■ Task description
Scan the entries below and extract each line with the word "unfold" in it.

(Data records)
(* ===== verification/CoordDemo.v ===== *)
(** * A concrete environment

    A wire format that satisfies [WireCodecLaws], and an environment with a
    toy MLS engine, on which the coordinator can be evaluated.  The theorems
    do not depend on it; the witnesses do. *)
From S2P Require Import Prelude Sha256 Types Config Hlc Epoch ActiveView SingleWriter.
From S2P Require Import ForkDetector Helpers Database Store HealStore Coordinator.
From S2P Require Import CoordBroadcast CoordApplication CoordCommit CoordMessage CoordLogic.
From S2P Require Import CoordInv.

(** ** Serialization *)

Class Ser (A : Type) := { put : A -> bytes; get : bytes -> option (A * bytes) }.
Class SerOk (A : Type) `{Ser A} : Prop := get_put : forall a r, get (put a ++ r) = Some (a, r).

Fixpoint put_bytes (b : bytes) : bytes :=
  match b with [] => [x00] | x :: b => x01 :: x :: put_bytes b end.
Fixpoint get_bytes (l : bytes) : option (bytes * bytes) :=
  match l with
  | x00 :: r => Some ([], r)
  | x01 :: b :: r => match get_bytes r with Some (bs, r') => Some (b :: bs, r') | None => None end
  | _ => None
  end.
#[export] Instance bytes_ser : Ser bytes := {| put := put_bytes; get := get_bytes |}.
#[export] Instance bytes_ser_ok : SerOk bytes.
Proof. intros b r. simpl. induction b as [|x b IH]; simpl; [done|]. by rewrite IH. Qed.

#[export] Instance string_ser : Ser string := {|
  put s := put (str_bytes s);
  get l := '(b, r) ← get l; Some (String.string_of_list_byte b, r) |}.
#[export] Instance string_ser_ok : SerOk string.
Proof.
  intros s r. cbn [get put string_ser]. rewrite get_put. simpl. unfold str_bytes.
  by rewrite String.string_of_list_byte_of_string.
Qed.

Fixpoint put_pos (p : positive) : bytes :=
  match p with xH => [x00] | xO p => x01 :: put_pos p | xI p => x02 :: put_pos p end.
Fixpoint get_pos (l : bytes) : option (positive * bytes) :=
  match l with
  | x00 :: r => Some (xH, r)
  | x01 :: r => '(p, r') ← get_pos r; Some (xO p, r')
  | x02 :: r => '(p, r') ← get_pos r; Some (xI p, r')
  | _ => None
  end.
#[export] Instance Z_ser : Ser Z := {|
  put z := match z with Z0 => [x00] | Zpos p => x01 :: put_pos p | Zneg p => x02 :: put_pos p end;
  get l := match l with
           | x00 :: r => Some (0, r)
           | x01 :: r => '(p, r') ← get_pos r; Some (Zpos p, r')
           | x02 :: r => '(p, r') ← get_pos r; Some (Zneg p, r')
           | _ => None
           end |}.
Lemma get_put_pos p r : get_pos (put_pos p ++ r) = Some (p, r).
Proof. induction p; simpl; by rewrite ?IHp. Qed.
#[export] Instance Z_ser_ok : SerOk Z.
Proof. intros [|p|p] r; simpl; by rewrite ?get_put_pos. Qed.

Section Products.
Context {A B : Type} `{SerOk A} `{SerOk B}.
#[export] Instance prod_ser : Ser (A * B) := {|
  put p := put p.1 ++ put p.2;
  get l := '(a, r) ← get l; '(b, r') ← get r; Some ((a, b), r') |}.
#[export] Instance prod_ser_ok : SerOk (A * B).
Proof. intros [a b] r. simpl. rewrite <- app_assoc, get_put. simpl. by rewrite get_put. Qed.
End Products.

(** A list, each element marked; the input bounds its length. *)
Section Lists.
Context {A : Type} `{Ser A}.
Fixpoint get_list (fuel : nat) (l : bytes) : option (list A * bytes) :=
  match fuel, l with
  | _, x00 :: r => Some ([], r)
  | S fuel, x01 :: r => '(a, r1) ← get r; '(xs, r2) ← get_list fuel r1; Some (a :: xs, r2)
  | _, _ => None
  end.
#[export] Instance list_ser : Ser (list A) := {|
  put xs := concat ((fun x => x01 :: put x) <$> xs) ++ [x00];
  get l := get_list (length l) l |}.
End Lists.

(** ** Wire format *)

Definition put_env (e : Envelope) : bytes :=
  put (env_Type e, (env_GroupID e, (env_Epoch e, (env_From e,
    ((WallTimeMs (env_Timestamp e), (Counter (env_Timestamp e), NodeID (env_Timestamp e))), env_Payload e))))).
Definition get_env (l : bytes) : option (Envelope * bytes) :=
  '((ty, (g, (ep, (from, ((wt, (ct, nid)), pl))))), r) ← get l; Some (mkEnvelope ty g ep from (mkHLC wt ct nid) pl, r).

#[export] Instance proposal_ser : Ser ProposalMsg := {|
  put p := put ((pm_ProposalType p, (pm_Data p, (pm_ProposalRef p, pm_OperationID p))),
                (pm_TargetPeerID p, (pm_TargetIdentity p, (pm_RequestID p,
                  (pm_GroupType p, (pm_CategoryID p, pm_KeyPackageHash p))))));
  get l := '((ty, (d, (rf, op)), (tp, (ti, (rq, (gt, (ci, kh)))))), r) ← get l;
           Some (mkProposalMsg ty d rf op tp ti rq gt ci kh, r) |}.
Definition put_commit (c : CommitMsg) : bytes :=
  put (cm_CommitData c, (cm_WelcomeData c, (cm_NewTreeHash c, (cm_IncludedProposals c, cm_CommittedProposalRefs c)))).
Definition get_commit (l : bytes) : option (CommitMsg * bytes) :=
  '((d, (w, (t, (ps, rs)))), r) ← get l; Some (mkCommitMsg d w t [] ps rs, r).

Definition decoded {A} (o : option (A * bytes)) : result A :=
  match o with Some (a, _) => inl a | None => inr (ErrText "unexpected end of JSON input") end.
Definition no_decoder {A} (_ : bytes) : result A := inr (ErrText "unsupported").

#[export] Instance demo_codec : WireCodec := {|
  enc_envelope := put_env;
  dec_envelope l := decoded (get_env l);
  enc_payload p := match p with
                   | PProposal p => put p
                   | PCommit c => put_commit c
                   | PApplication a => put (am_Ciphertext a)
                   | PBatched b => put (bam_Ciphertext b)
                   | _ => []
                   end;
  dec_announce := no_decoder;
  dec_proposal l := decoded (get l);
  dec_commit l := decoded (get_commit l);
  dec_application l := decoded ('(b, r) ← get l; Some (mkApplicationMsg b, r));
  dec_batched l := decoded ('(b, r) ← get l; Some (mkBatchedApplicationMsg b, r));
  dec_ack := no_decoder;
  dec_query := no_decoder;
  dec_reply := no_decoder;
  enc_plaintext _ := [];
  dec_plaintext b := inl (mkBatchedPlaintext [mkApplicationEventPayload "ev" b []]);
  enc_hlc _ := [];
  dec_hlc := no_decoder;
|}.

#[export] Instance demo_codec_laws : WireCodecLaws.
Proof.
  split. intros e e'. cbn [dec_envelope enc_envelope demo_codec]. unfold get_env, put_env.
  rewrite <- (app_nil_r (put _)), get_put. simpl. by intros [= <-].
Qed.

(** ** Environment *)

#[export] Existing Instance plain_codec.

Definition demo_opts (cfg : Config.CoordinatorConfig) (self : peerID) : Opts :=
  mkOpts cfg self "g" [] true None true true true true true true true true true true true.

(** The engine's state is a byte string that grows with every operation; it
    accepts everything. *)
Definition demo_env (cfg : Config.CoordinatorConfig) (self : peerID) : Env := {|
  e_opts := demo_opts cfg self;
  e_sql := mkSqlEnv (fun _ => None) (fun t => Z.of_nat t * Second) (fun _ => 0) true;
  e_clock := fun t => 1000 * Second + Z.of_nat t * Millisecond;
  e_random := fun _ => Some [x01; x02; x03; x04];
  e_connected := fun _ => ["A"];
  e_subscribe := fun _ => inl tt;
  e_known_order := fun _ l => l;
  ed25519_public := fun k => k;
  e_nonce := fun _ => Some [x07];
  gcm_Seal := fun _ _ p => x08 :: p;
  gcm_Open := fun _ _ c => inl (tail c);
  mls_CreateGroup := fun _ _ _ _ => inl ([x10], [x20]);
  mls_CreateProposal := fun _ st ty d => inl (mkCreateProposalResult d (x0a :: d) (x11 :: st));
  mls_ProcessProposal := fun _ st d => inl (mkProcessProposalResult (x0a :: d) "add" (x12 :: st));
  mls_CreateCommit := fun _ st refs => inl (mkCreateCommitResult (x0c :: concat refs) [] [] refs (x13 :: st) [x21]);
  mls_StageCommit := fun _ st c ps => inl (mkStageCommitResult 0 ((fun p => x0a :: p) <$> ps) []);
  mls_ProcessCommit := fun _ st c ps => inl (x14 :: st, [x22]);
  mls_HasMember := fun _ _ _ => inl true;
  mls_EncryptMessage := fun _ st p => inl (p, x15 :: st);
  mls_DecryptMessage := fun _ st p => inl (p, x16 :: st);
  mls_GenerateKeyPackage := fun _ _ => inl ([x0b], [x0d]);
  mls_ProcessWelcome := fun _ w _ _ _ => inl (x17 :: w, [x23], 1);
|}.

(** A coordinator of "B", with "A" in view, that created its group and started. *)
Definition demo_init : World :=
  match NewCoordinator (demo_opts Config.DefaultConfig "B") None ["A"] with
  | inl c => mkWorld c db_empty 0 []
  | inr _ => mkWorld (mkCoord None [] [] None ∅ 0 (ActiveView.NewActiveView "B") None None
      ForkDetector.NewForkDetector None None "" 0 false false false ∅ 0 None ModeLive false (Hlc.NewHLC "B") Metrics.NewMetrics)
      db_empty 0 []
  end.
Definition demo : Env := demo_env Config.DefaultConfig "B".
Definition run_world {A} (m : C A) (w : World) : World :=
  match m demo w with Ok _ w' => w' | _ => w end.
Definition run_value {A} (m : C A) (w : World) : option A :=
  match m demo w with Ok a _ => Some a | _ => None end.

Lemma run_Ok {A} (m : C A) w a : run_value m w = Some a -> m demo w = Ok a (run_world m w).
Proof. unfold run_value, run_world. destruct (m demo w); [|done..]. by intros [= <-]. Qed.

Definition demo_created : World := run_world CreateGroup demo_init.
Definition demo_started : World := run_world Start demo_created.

■ Output for this exercise
  intros s r. cbn [get put string_ser]. rewrite get_put. simpl. unfold str_bytes.
  split. intros e e'. cbn [dec_envelope enc_envelope demo_codec]. unfold get_env, put_env.
Proof. unfold run_value, run_world. destruct (m demo w); [|done..]. by intros [= <-]. Qed.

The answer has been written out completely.